INSTRUCTIONS FOR THE TASK: Look through the records below, and copy out every line that holds the string "strings".

INPUT MATERIAL:
━━━
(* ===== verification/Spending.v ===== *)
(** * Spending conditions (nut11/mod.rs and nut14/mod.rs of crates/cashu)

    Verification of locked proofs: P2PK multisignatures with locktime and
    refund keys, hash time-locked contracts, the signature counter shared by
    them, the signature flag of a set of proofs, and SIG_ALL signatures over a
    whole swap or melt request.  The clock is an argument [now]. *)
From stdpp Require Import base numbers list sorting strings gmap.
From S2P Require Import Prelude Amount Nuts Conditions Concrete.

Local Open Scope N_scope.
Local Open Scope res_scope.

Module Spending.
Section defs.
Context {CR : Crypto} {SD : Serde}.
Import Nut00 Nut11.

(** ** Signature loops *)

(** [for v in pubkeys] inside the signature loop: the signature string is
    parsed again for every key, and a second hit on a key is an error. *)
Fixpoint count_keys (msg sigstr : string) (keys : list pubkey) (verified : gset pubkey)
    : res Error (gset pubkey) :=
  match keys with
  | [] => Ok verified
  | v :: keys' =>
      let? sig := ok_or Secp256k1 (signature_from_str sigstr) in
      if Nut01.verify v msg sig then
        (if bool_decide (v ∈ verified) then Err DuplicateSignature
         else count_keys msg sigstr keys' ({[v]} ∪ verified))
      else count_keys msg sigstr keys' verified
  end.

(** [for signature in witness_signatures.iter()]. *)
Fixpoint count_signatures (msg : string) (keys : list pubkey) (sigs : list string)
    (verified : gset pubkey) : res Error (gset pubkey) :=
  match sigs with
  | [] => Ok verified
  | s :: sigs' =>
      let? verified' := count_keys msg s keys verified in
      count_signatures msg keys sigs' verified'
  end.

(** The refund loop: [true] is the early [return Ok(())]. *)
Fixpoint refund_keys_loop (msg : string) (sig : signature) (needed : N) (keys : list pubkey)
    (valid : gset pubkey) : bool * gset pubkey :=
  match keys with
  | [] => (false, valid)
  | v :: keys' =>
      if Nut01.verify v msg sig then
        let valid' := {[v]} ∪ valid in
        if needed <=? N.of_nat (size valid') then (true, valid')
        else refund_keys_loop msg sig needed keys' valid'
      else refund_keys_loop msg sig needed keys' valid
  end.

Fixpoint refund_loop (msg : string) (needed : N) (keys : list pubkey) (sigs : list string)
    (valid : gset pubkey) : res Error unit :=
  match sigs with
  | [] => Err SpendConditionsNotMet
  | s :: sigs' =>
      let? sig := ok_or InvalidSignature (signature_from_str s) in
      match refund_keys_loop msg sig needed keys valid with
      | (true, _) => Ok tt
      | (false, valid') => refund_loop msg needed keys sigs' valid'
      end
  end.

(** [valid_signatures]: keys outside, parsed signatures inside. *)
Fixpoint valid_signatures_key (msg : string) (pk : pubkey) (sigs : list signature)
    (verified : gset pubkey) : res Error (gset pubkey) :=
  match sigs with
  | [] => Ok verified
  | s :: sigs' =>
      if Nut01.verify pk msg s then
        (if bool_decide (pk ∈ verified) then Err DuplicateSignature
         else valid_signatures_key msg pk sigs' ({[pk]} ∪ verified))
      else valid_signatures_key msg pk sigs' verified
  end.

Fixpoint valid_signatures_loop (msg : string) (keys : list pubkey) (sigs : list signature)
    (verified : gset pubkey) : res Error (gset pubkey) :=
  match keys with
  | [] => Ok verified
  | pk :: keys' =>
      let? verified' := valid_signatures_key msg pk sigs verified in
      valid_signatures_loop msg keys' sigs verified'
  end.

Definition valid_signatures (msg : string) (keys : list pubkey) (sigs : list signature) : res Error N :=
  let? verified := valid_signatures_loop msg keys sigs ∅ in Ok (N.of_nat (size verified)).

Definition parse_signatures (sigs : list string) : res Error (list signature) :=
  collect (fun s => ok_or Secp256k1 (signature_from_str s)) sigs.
━━━
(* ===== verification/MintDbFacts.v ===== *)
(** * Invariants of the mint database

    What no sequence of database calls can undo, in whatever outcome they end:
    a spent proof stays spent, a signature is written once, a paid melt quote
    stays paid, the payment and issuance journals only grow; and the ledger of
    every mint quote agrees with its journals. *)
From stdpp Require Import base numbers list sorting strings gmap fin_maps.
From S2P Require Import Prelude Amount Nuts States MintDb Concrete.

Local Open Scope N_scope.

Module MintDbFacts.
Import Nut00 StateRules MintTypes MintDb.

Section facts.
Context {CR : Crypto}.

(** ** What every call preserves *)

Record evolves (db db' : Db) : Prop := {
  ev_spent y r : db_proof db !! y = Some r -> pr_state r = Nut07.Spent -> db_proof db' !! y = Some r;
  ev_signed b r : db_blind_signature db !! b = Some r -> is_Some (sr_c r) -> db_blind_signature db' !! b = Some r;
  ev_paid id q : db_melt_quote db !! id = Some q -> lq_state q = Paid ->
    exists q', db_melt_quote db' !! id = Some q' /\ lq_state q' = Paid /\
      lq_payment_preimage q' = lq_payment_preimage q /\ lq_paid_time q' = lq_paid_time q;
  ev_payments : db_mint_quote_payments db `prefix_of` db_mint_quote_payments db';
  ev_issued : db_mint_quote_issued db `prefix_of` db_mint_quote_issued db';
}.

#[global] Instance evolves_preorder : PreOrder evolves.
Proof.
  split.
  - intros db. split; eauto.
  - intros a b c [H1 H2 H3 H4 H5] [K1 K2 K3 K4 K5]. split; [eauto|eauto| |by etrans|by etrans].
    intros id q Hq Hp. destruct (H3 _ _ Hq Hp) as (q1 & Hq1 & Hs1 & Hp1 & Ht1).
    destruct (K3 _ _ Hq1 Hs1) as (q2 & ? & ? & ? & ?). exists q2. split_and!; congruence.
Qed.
━━━
ANSWER:
From stdpp Require Import base numbers list sorting strings gmap.
From stdpp Require Import base numbers list sorting strings gmap fin_maps.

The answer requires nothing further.